PROBLEM STATEMENT
Look through the records below for the line holding "intros Hb. induction". Write it out exactly, with each following line through the line holding "the command line.".
------------
Lemma main_returns_zero_witness :
  (exists pre st',
     main 128 64 Sample.extern Sample.answerYes Sample.noRenderer
       [Sample.quitTick] (initState false false tt) = Returned 0 st' /\
     trace st' =
       pre ++ [Lib (SDL_ShowSimpleMessageBox
                      "Couldn't create an SDL2 renderer: %s");
               Lib SDL_Quit]) /\
  (exists st2,
     main 128 64 Sample.extern Sample.answerYes Sample.platform
       [Sample.busyTick; Sample.quitTick] (initState false false tt)
     = Returned 0 (shutdown st2)).
Proof.
  split.
  - destruct (main_returns_zero 128 64 Sample.extern Sample.answerYes
                Sample.noRenderer [Sample.quitTick] (initState false false tt))
      as (_ & Hfail & _).
    exact (Hfail _ eq_refl).
  - destruct (main_returns_zero 128 64 Sample.extern Sample.answerYes
                Sample.platform [Sample.busyTick; Sample.quitTick]
                (initState false false tt))
      as (_ & _ & Hquit).
    edestruct Hquit as (st2 & _ & _ & Hret & _).
    + vm_compute. reflexivity.
    + exact QuitFacts.sample_keepsQuitFlags.
    + reflexivity.
    + apply Exists_cons_tl, Exists_cons_hd. left. reflexivity.
    + exists st2. exact Hret.
Defined.

End LoopFacts.

(** ** More on the coordinate mapper *)

Module MapperMore.
Import CInt CIntFacts Mapper MapperFacts Macros.

(** Without wrap-around the three conversions and the shift of line 105
    are the integer quotient of the biased product. *)
Lemma scaleFixed_exact mul v :
  0 <= v -> 0 <= mul -> v * mul + 32768 < 4294967296 ->
  scaleFixed mul v = (v * mul + 32768) / 65536.
Proof.
  intros Hv Hm Hsmall. unfold scaleFixed, to_uint32.
  rewrite Z.mul_mod_idemp_l by lia.
  assert (Hp : 0 <= v * mul) by (apply Z.mul_nonneg_nonneg; lia).
  rewrite (Z.mod_small (v * mul)) by lia.
  change (Z.shiftl 1 15) with 32768.
  rewrite (Z.mod_small (v * mul + 32768)) by lia.
  rewrite Z.shiftr_div_pow2 by lia.
  change (2 ^ 16) with 65536.
  apply to_int32_small.
  assert (0 <= (v * mul + 32768) / 65536) by (apply Z.div_pos; lia).
  assert ((v * mul + 32768) / 65536 < 65536)
    by (apply Z.div_lt_upper_bound; lia).
  lia.
Qed.

(** X1. As long as the biased product fits 32 bits, the fixed-point scale
    of line 105 is the 16.16 product rounded to the nearest integer, a
    half rounding up. *)
Theorem fixed_point_rounds_to_nearest (mul raw : Z) :
  0 <= raw -> 0 <= mul -> raw * mul + 32768 < 4294967296 ->
  let q := scaledCoord mul raw in
  q = (raw * mul + 32768) / 65536 /\
  65536 * q - 32768 <= raw * mul < 65536 * q + 32768.
Proof.
  intros Hr Hm Hsmall q.
  assert (Hq : q = (raw * mul + 32768) / 65536).
  { subst q. unfold scaledCoord. rewrite clampNegative_id by exact Hr.
    apply scaleFixed_exact; assumption. }
  split; [exact Hq|].
  pose proof (Z.div_mod (raw * mul + 32768) 65536 ltac:(lia)) as Hdm.
  pose proof (Z.mod_pos_bound (raw * mul + 32768) 65536 ltac:(lia)) as Hb.
  rewrite <- Hq in Hdm. lia.
Qed.

Lemma fixed_point_rounds_to_nearest_witness :
  scaledCoord 32717 640 = (640 * 32717 + 32768) / 65536 /\
  65536 * scaledCoord 32717 640 - 32768 <= 640 * 32717
    < 65536 * scaledCoord 32717 640 + 32768.
Proof.
  apply (fixed_point_rounds_to_nearest 32717 640); lia.
Defined.

Lemma clampHigh_monotone dim a b : a <= b -> clampHigh dim a <= clampHigh dim b.
Proof.
  intros H. unfold clampHigh.
  destruct (Z.geb_spec a dim), (Z.geb_spec b dim); lia.
Qed.

(** X2. As long as the biased product of the larger coordinate fits 32
    bits, the mapper is monotone: a pointer further right (or down) is
    never mapped further left (or up). *)
Theorem mapCoord_monotone (dim mul r1 r2 : Z) :
  0 < dim <= 32768 -> 0 <= mul -> r1 <= r2 ->
  clampNegative r2 * mul + 32768 < 4294967296 ->
  mapCoord dim mul r1 <= mapCoord dim mul r2.
Proof.
  intros Hd Hm Hle Hsmall.
  pose proof (clampNegative_nonneg r1) as H1.
  pose proof (clampNegative_nonneg r2) as H2.
  assert (Hc : clampNegative r1 <= clampNegative r2).
  { unfold clampNegative.
    destruct (Z.ltb_spec r1 0), (Z.ltb_spec r2 0); lia. }
  assert (Hp : clampNegative r1 * mul <= clampNegative r2 * mul)
    by (apply Z.mul_le_mono_nonneg_r; lia).
  unfold mapCoord, scaledCoord.
  rewrite !scaleFixed_exact by lia.
  assert (Hq : (clampNegative r1 * mul + 32768) / 65536
               <= (clampNegative r2 * mul + 32768) / 65536)
    by (apply Z.div_le_mono; lia).
  assert (Hq1 : 0 <= (clampNegative r1 * mul + 32768) / 65536)
    by (apply Z.div_pos; [apply Z.add_nonneg_nonneg;
                            [apply Z.mul_nonneg_nonneg|]|]; lia).
  pose proof (clampHigh_monotone dim _ _ Hq) as Hmono.
  pose proof (clampHigh_range dim _ ltac:(lia) Hq1) as Hr1.
  pose proof (clampHigh_range dim
                ((clampNegative r2 * mul + 32768) / 65536)
                ltac:(lia) ltac:(lia)) as Hr2.
  rewrite !to_int16_small by lia. exact Hmono.
Qed.

Lemma mapCoord_monotone_witness :
  mapCoord 320 32717 (-7) <= mapCoord 320 32717 500.
Proof.
  apply (mapCoord_monotone 320 32717 (-7) 500); [lia | lia | lia |].
  vm_compute. reflexivity.
Defined.

Lemma two_x_scaled r :
  0 <= r <= 131070 -> scaledCoord 32768 r = (r + 1) / 2.
Proof.
  intros Hr. unfold scaledCoord. rewrite clampNegative_id by lia.
  rewrite scaleFixed_exact by lia.
  replace (r * 32768 + 32768) with ((r + 1) * 32768) by lia.
  change 65536 with (2 * 32768).
  apply Z.div_mul_cancel_r; lia.
Qed.

Lemma two_x_lemma dim r :
  0 < dim <= 32768 -> 0 <= r <= 131070 ->
  mapCoord dim 32768 r = Z.min ((r + 1) / 2) (dim - 1).
Proof.
  intros Hd Hr. unfold mapCoord. rewrite two_x_scaled by exact Hr.
  assert (Hh : 0 <= (r + 1) / 2) by (apply Z.div_pos; lia).
  pose proof (clampHigh_range dim ((r + 1) / 2) ltac:(lia) Hh) as Hc.
  rewrite to_int16_small by lia.
  unfold clampHigh. destruct (Z.geb_spec ((r + 1) / 2) dim); lia.
Qed.

(** X3. At the 2x multiplier 32768 the mapper sends raw coordinate [r] to
    [(r + 1) / 2], limited to the last column: physical columns [2k - 1]
    and [2k] land on logical column [k]. *)
Theorem two_x_closed_form (dim r : Z) :
  0 < dim <= 32768 -> 0 <= r <= 131070 ->
  scaledCoord 32768 r = (r + 1) / 2 /\
  mapCoord dim 32768 r = Z.min ((r + 1) / 2) (dim - 1).
Proof.
  intros Hd Hr. split.
  - apply two_x_scaled. exact Hr.
  - apply two_x_lemma; assumption.
Qed.

Lemma two_x_closed_form_witness :
  scaledCoord 32768 201 = (201 + 1) / 2 /\
  mapCoord 128 32768 201 = Z.min ((201 + 1) / 2) (128 - 1).
Proof.
  apply (two_x_closed_form 128 201); lia.
Defined.

(** X4. With [low <= high] the macro [CLAMP] returns a value between the
    two bounds, returns its argument when that lies between them, and
    clamping twice changes nothing. *)
Theorem CLAMP_range (x low high : Z) :
  low <= high ->
  low <= CLAMP x low high <= high /\
  (low <= x <= high -> CLAMP x low high = x) /\
  CLAMP (CLAMP x low high) low high = CLAMP x low high.
Proof.
  intros H. unfold CLAMP.
  destruct (Z.gtb_spec x high) as [Hg|Hg].
  - destruct (Z.gtb_spec high high); [lia|].
    destruct (Z.ltb_spec high low); lia.
  - destruct (Z.ltb_spec x low) as [Hl|Hl].
    + destruct (Z.gtb_spec low high); [lia|].
      destruct (Z.ltb_spec low low); lia.
    + destruct (Z.gtb_spec x high); [lia|].
      destruct (Z.ltb_spec x low); lia.
Qed.
(** * my-agent: the MCP stdio client, the ReAct loop and history compression

    A shallow embedding of
    - [MCPClient] (mcp-client.ts): request ids, the pending-request maps,
      the stdout line buffer, timeouts, [connectServer]/[connectAll];
    - [Agent.chat] / [Agent.handleToolCalls] (chat.ts);
    - [ChatCompressService] (chat-compress-service.ts).

    Conventions.  A JavaScript string is held as the UTF-8 encoding of its
    text in a Rocq [string] (so the literals below read as in the source);
    [js_length] gives the number of UTF-16 code units, which is what
    [.length] returns.  A [Buffer] is a [list byte].  The runtime functions
    [JSON.parse] and [JSON.stringify] are parameters of the development. *)

From Stdlib Require Import ZArith Lia Ascii String List Sorted.
From Stdlib.Strings Require Import Byte.
From stdpp Require Import gmap strings list sorting pretty.

Set Warnings "-register-all".


Local Open Scope Z_scope.

(** ** A thrown [Error], or a value *)

Inductive Result (E A : Type) : Type :=
| Ok (a : A)
| Throw (e : E).
Arguments Ok {E A} a.
Arguments Throw {E A} e.

(** ** The JavaScript runtime: strings, buffers and JSON values *)

Module JS.

(** *** [String.prototype.split('\n')] *)

Definition newline : ascii := "010"%char.

(** [s.split('\n')]: never empty; the last element is the text after the
    last newline. *)
Fixpoint split_newline (s : string) : list string :=
  match s with
  | EmptyString => [EmptyString]
  | String c rest =>
      let ls := split_newline rest in
      if Ascii.eqb c newline then EmptyString :: ls
      else match ls with
           | l :: ls' => String c l :: ls'
           | [] => [String c EmptyString]
           end
  end.

(** [lines.pop()]: the array without its last element, and that element. *)
Definition pop (ls : list string) : list string * option string :=
  (removelast ls, last ls).

(** [x || ''] for a string or [undefined]. *)
Definition or_empty (x : option string) : string :=
  match x with
  | Some s => s
  | None => EmptyString
  end.

(** *** [length]: UTF-16 code units of the text a UTF-8 string encodes *)

Definition code_units_of_byte (c : ascii) : nat :=
  let n := N_of_ascii c in
  if (n <? 128)%N then 1%nat        (* ASCII *)
  else if (n <? 192)%N then 0%nat   (* continuation byte *)
  else if (n <? 240)%N then 1%nat   (* lead of a 2- or 3-byte character *)
  else 2%nat.                       (* lead of a 4-byte one: a surrogate pair *)

Fixpoint js_length (s : string) : nat :=
  match s with
  | EmptyString => 0%nat
  | String c rest => (code_units_of_byte c + js_length rest)%nat
  end.
Lemma handle_expense_inr new_id now u p c o d d' i :
  handle_expense new_id now u p c o d = (d', inr i) ->
  exists row rest rest',
    balances d = row :: rest
    /\ c <= shop_balance row /\ o <= bank_balance row
    /\ i = new_id
    /\ expenses d' =
         expenses d ++
           [ {| exp_id := new_id; exp_created_by := u; exp_purpose := p;
                exp_amount := c + o; exp_cash_amount := c;
                exp_online_amount := o; exp_receipt_image := None;
                exp_timestamp := now |} ]
    /\ balances d' =
         {| bal_id := bal_id row; shop_balance := shop_balance row - c;
            bank_balance := bank_balance row - o; last_updated := now |}
           :: rest'
    /\ categories d' = categories d.
Proof.
  unfold handle_expense, block_exception, handle_expense_body. intros H.
  match type of H with
  | match ?body d with _ => _ end = _ =>
      destruct (body d) as [d1 [e|a]] eqn:Hbody
  end; [discriminate|].
  inversion H; subst; clear H. tx_inv.
  destruct (balances d) as [|row rest] eqn:Hbal; simpl in Hbody;
    [destruct (raise_inr _ _ _ _ Hbody)|].
  tx_inv.
  match goal with
  | H : insert_expense _ _ = _ |- _ =>
      apply insert_expense_inr in H as [_ H];
      rewrite notify_expense_eq in H; inversion H; subst; clear H
  end.
  match goal with
  | H : update_balances _ _ _ = _ |- _ =>
      apply update_balances_inr in H as (bs & Hrows & ->)
  end.
  simpl in Hrows. rewrite Hbal in Hrows.
  apply update_rows_head in Hrows as (b' & rest' & Hb' & -> & _).
  apply set_row_inr in Hb' as ->.
  repeat match goal with
    | H : bool_decide _ = false |- _ => apply bool_decide_eq_false in H
    end.
  exists row, rest, rest'. simpl. repeat split; auto; lia.
Qed.

End SqlFacts.

(** ** Expenses through [handle_expense] *)
Section ExpenseProcedure.
Import Sql.

Variables (new_id : uuid) (now : timestamp) (user : uuid) (purpose : string).

(** A request failing a balance check raises before anything is written:
    the working copy at the raise is the database the call started from. *)
Lemma handle_expense_body_rejects cash online d row :
  head (balances d) = Some row ->
  cash > shop_balance row \/ online > bank_balance row ->
  exists msg,
    handle_expense_body new_id now user purpose cash online d
    = (d, inl (RaiseException msg))
    /\ (msg = "Cash amount exceeds available shop balance"
        \/ msg = "Online amount exceeds available bank balance").
Proof.
  intros Hrow Hover. unfold handle_expense_body.
  rewrite bind_unfold. simpl. rewrite Hrow. rewrite bind_unfold.
  destruct (bool_decide (cash > shop_balance row)) eqn:Hc; simpl.
  - eauto.
  - rewrite bind_unfold.
    destruct (bool_decide (online > bank_balance row)) eqn:Ho; simpl.
    + eauto.
    + apply bool_decide_eq_false in Hc, Ho. lia.
Qed.
(** * convert_to_openelections.py: a shallow embedding and its properties

    Text is modelled as a list of characters whose code points lie in
    0..255, the range that the latin-1 fallback of the reader produces
    (ASCII included).  On that range the character classes of the Python
    runtime are finite and written out below: [isspace] is
    [str.isspace] (also the class behind the regular expression escape
    for white space), [int_space] the narrower class that the integer
    constructor skips, and the decimal digits are the ten ASCII ones.

    The csv module and line iteration are library code: the extractors
    are modelled from the rows that [csv.reader] yields and from the
    lines that iterating an open file yields. *)

From Stdlib Require Import List String Ascii ZArith NArith Lia Bool Arith.
Import ListNotations.

Set Implicit Arguments.

(** ** Python strings *)

Module Py.

Definition str := list ascii.

Definition lit (s : string) : str := list_ascii_of_string s.

Definition code (c : ascii) : N := N_of_ascii c.

Definition dquote : ascii := ascii_of_nat 34.
Definition newline : ascii := ascii_of_nat 10.

Definition in_range (lo hi : N) (c : ascii) : bool :=
  (N.leb lo (code c) && N.leb (code c) hi)%bool.

(** [str.isspace] on one character: TAB..CR, FS..US, space, NEL, NBSP. *)
Definition isspace (c : ascii) : bool :=
  in_range 9 13 c || in_range 28 32 c
  || N.eqb (code c) 133 || N.eqb (code c) 160.

(** White space as [int()] sees it: code points below 127 are read with
    the C locale table (TAB..CR and space), the others are first turned
    into a space when [str.isspace] holds for them. *)
Definition int_space (c : ascii) : bool :=
  in_range 9 13 c || N.eqb (code c) 32
  || N.eqb (code c) 133 || N.eqb (code c) 160.

Definition is_digit (c : ascii) : bool := in_range 48 57 c.

Definition digit_value (c : ascii) : Z := Z.of_N (code c) - 48.

Fixpoint str_eqb (a b : str) : bool :=
  match a, b with
  | [], [] => true
  | x :: a', y :: b' => Ascii.eqb x y && str_eqb a' b'
  | _, _ => false
  end.

(** Truth value of a string: non-empty. *)
Definition truthy (s : str) : bool :=
  match s with [] => false | _ :: _ => true end.
(** X6: [moveInstance] makes no call, not even the connection, unless both
    references parse and the source has an instance name. *)
Theorem moveInstance_validates_first w c sourceResource destResource
    stateful :
  (run (moveInstance w c sourceResource destResource stateful)).1 ≠ [] →
  ∃ sr sn dr dn,
    ParseRemote w sourceResource = inr (sr, sn)
    ∧ ParseRemote w destResource = inr (dr, dn)
    ∧ sn ≠ "".
Proof.
  rewrite run_trace. intros Hne.
  pose proof (moveInstance_validated w c sourceResource destResource stateful)
    as Hall.
  destruct ((moveInstance w c sourceResource destResource stateful).1)
    as [|ev tr]; [done|].
  by apply Forall_cons in Hall as [Hev _].
Qed.

(** What a migration request holds. *)
Lemma moveInstance_request w c sourceResource destResource stateful :
  Forall (λ ev, match ev with
                | EMigrate member name req =>
                    name ≠ ""
                    ∧ Name req ≠ ""
                    ∧ (∃ sr dr dn,
                         ParseRemote w sourceResource = inr (sr, name)
                         ∧ ParseRemote w destResource = inr (dr, dn)
                         ∧ Name req = if bool_decide (dn = "") then name
                                      else dn)
                    ∧ Migration req = true
                    ∧ Live req = stateful
                    ∧ InstanceOnly req = flagInstanceOnly c
                    ∧ Pool req = flagStorage c
                    ∧ Project req = flagTargetProject c
                | _ => True
                end)
         (moveInstance w c sourceResource destResource stateful).1.
Proof.
  unfold moveInstance.
  apply bind_Forall; [trace_auto|]. intros [sr sn] Hsrc%check_Next.
  apply bind_Forall; [trace_auto|]. intros [dr dn] Hdst%check_Next.
  apply bind_Forall; [trace_auto|]. intros [] Hname.
  assert (sn ≠ "") as Hsn.
  { intros ->. by rewrite bool_decide_eq_true_2 in Hname. }
  clear Hname. trace_auto; simpl.
  all: split; [done|].
  all: split;
    [destruct (bool_decide (dn = "")) eqn:Hdn;
       [done|by apply bool_decide_eq_false_1 in Hdn]|].
  all: split; [by exists sr, dr, dn|done].
Qed.

(** X7: every migration request names the instance to move and the
    instance to make: the source name is not empty, and the destination
    name is the one parsed or, when that is empty, the source name.  The
    request is marked as a migration and carries the pool, the project,
    the instance-only flag and the statefulness of the move. *)
Theorem migration_request_is_named w c sourceResource destResource stateful
    member name req :
  EMigrate member name req
    ∈ (run (moveInstance w c sourceResource destResource stateful)).1 →
  name ≠ ""
  ∧ Name req ≠ ""
  ∧ (∃ sr dr dn,
       ParseRemote w sourceResource = inr (sr, name)
       ∧ ParseRemote w destResource = inr (dr, dn)
       ∧ Name req = if bool_decide (dn = "") then name else dn)
  ∧ Migration req = true
  ∧ Live req = stateful
  ∧ InstanceOnly req = flagInstanceOnly c
  ∧ Pool req = flagStorage c
  ∧ Project req = flagTargetProject c.
Proof.
  rewrite run_trace. intros Hin.
  pose proof (moveInstance_request w c sourceResource destResource stateful)
    as Hall.
  rewrite Forall_forall in Hall. exact (Hall _ Hin).
Qed.
(** The count kept by the loop is the number of comments gathered, and
    what was gathered before a request stays in front. *)
Lemma fetchPages_counts (fuel : nat) :
  forall n comments fetchedCount tok comments' fetchedCount',
    fetchedCount = length comments ->
    result (fetchPages fuel w videoId youtubeKey maxResults n comments
              fetchedCount tok)
    = Returned (comments', fetchedCount') ->
    fetchedCount' = length comments'
    /\ exists more, comments' = comments ++ more.
Proof.
  induction fuel as [|fuel IH]; intros n cs fc tok cs' fc' Hfc; [discriminate|].
  cbn [fetchPages]. rewrite !result_bind.
  cbn [result updatePopupStatus emit snd].
  destruct (commentThreads w n) as [m|s st [m|e]|[m|p]]; try discriminate.
  destruct (items p) as [l|].
  - destruct (Js.truthy_opt (nextPageToken p) && _)%bool.
    + intros H. apply IH in H; [|now rewrite length_app, length_map, Hfc].
      destruct H as [H1 [more H2]]. split; [exact H1|].
      exists (map toComment l ++ more). now rewrite app_assoc.
    + intros [= <- <-]. split; [now rewrite length_app, length_map, Hfc|].
      now exists (map toComment l).
  - destruct (Js.truthy_opt (nextPageToken p) && _)%bool.
    + intros H. now apply IH in H.
    + intros [= <- <-]. split; [exact Hfc|]. exists []. now rewrite app_nil_r.
Qed.

(** A page is requested only while fewer than [maxResults] comments are
    held, so pages of at most 100 comments overshoot by less than 100. *)
Lemma fetchPages_bound (fuel : nat) :
  (forall n p, commentThreads w n = Succeeded (inr p) -> Observed.pageSize p <= 100) ->
  forall n comments fetchedCount tok comments' fetchedCount',
    fetchedCount < maxResults ->
    result (fetchPages fuel w videoId youtubeKey maxResults n comments
              fetchedCount tok)
    = Returned (comments', fetchedCount') ->
    fetchedCount' < maxResults + 100.
Proof.
  intros Hp.
  induction fuel as [|fuel IH]; intros n cs fc tok cs' fc' Hfc; [discriminate|].
  cbn [fetchPages]. rewrite !result_bind.
  cbn [result updatePopupStatus emit snd].
  destruct (commentThreads w n) as [m|s st [m|e]|[m|p]] eqn:E; try discriminate.
  specialize (Hp n p E). unfold Observed.pageSize in Hp.
  destruct (items p) as [l|].
  - destruct (Nat.ltb_spec (fc + length l) maxResults) as [Hlt|Hge].
    + destruct (Js.truthy_opt (nextPageToken p)); cbn [andb].
      * intros H. now apply IH in H.
      * intros [= <- <-]. lia.
    + rewrite andb_false_r. intros [= <- <-]. lia.
  - destruct (Nat.ltb_spec fc maxResults) as [Hlt|Hge].
    + destruct (Js.truthy_opt (nextPageToken p)); cbn [andb].
      * intros H. now apply IH in H.
      * intros [= <- <-]. lia.
    + rewrite andb_false_r. intros [= <- <-]. lia.
Qed.

End Pagination.

(** X5.  When the pagination returns, the count it reports is the number
    of comments it gathered; and against an endpoint whose pages hold at
    most 100 comments it gathers fewer than [maxResults] + 100. *)
Theorem pagination_counts_and_stops
    (fuel : nat) (w : Msg.World) (videoId youtubeKey : string) (maxResults : nat)
    (comments : list Msg.Comment) (fetchedCount : nat) :
  0 < maxResults ->
  Async.result
    (Worker.fetchPages fuel w videoId youtubeKey maxResults 0 [] 0 None)
  = Async.Returned (comments, fetchedCount) ->
  fetchedCount = length comments
  /\ ((forall n p, Msg.commentThreads w n = Msg.Succeeded (inr p) ->
         Observed.pageSize p <= 100) ->
      length comments < maxResults + 100).
Proof.
  intros Hm H.
  destruct (fetchPages_counts w videoId youtubeKey maxResults fuel 0 [] 0 None
              comments fetchedCount eq_refl H) as [Hc _].
  split; [exact Hc|]. intros Hp. rewrite <- Hc.
  exact (fetchPages_bound w videoId youtubeKey maxResults fuel Hp 0 [] 0 None
           comments fetchedCount Hm H).
Qed.

Lemma pagination_counts_and_stops_witness :
  2 = length [Samples.great; Samples.bad]
  /\ ((forall n p,
         Msg.commentThreads (Samples.world Samples.twoItems (Msg.Rejected "offline")) n
         = Msg.Succeeded (inr p) ->
         Observed.pageSize p <= 100) ->
      length [Samples.great; Samples.bad] < 50 + 100).
Proof.
  apply (pagination_counts_and_stops 1
           (Samples.world Samples.twoItems (Msg.Rejected "offline"))
           "abc123" "yt-key" 50 [Samples.great; Samples.bad] 2).
  - lia.
  - reflexivity.
Defined.


Section SampleOrigin.
Import Msg Async Json Worker Observed.

Variable JSON_parse : string -> option json.

Lemma In_slice {A : Type} (i j : nat) (l : list A) (x : A) :
  In x (slice i j l) -> In x l.
Proof.
  unfold slice. intros H.
  assert (Hs : In x (skipn i l)).
  { rewrite <- (firstn_skipn (j - i) (skipn i l)). apply in_or_app. now left. }
  rewrite <- (firstn_skipn i l). apply in_or_app. now right.
Qed.

Lemma sampleFrom_app (comments : list Comment) (s1 s2 : list AnalyzedComment) :
  sampleFrom comments s1 -> sampleFrom comments s2 ->
  sampleFrom comments (s1 ++ s2).
Proof.
  intros H1 H2 a Ha. apply in_app_or in Ha as [Ha|Ha]; auto.
Qed.

Lemma classify_from (comments batch : list Comment) (sentiments : list json) :
  (forall c, In c batch -> In c comments) ->
  forall st, sampleFrom comments (fst st) ->
             sampleFrom comments (fst (fst (classify batch sentiments st))).
Proof.
  intros Hb. induction sentiments as [|r rest IH]; intros st H; [exact H|].
  cbn [classify].
  assert (Hpush : forall oc s, In oc batch ->
            sampleFrom comments (fst st ++ [mkAnalyzed oc s])).
  { intros oc s Hoc. apply sampleFrom_app; [exact H|].
    intros a [<-|[]]. cbn [comment]. now apply Hb. }
  destruct r; try exact H;
    (destruct (find _ batch) as [oc|] eqn:Ef; [|now apply IH]);
    apply find_some in Ef as [Hoc _];
    match goal with
    | |- context [if ?b then _ else _] => destruct b
    end;
    try exact H.
  all: try (apply IH; cbn [fst]; now apply Hpush).
  all: match goal with
       | |- context [match ?x with _ => _ end] => destruct x as [[| | | | |]|]
       end; try exact H; apply IH; cbn [fst]; now apply Hpush.
Qed.
(** * excel-extractor: a shallow embedding of the extraction and conversion code

    The development follows the Python sources:
    - [extractor.py]          the live-application backend (xlwings),
    - [openpyxl_extractor.py] the file-parsing backend (openpyxl),
    - [_convert_impl.py]      the JSON to CSV converter,
    - [cli.py]                the command line.

    Part I embeds the code, Part II proves properties of it.

    Conventions.
    - A Python [str] is a [string]; its characters are read as the code
      points U+0000 to U+00FF.
    - Python values that flow through the code untyped ([Any]) are [pyval].
      Numbers are carried as integers.
    - A call that may raise returns a [Result]; [try ... except Exception]
      is a [match] on it.
    - Objects of the spreadsheet libraries are records of the attributes the
      code reads. *)

From Stdlib Require Import ZArith List Bool Ascii String Lia Arith.
From Stdlib Require Import Sorting.Mergesort Sorting.Sorted Sorting.Permutation Orders.
From Stdlib Require Import Structures.OrderedTypeEx Classes.RelationClasses.
From Stdlib Require DecimalString.
From Equations Require Import Equations.
Import ListNotations.

Set Implicit Arguments.
Set Warnings "-register-all".
Open Scope string_scope.
Open Scope Z_scope.

(* ===================================================================== *)
(** * Part I: the embedding *)
(* ===================================================================== *)

(** ** Python values and exceptions *)

Inductive pyval : Type :=
| PNone
| PBool (b : bool)
| PInt (z : Z)
| PStr (s : string)
| PList (l : list pyval)
| PTuple (l : list pyval)
| PDict (d : list (string * pyval)).

Inductive exn : Type :=
| KeyError (k : string)
| IndexError
| AttributeError (attr : string)
| ValueError (msg : string)
| ComError (msg : string).

Inductive Result (A : Type) : Type :=
| Ok (a : A)
| Raise (e : exn).
Arguments Ok {A} a.
Arguments Raise {A} e.

Definition bind {A B} (r : Result A) (k : A -> Result B) : Result B :=
  match r with
  | Ok a => k a
  | Raise e => Raise e
  end.

Notation "x <- r ;; k" := (bind r (fun x => k))
  (at level 61, r at next level, right associativity).

(** [try: r except Exception: d] *)
Definition try_except {A} (r : Result A) (d : A) : A :=
  match r with
  | Ok a => a
  | Raise _ => d
  end.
------------
ANSWER TO THIS TASK
  intros Hb. induction sentiments as [|r rest IH]; intros st H; [exact H|].
  cbn [classify].
  assert (Hpush : forall oc s, In oc batch ->
            sampleFrom comments (fst st ++ [mkAnalyzed oc s])).
  { intros oc s Hoc. apply sampleFrom_app; [exact H|].
    intros a [<-|[]]. cbn [comment]. now apply Hb. }
  destruct r; try exact H;
    (destruct (find _ batch) as [oc|] eqn:Ef; [|now apply IH]);
    apply find_some in Ef as [Hoc _];
    match goal with
    | |- context [if ?b then _ else _] => destruct b
    end;
    try exact H.
  all: try (apply IH; cbn [fst]; now apply Hpush).
  all: match goal with
       | |- context [match ?x with _ => _ end] => destruct x as [[| | | | |]|]
       end; try exact H; apply IH; cbn [fst]; now apply Hpush.
Qed.
(** * excel-extractor: a shallow embedding of the extraction and conversion code

    The development follows the Python sources:
    - [extractor.py]          the live-application backend (xlwings),
    - [openpyxl_extractor.py] the file-parsing backend (openpyxl),
    - [_convert_impl.py]      the JSON to CSV converter,
    - [cli.py]                the command line.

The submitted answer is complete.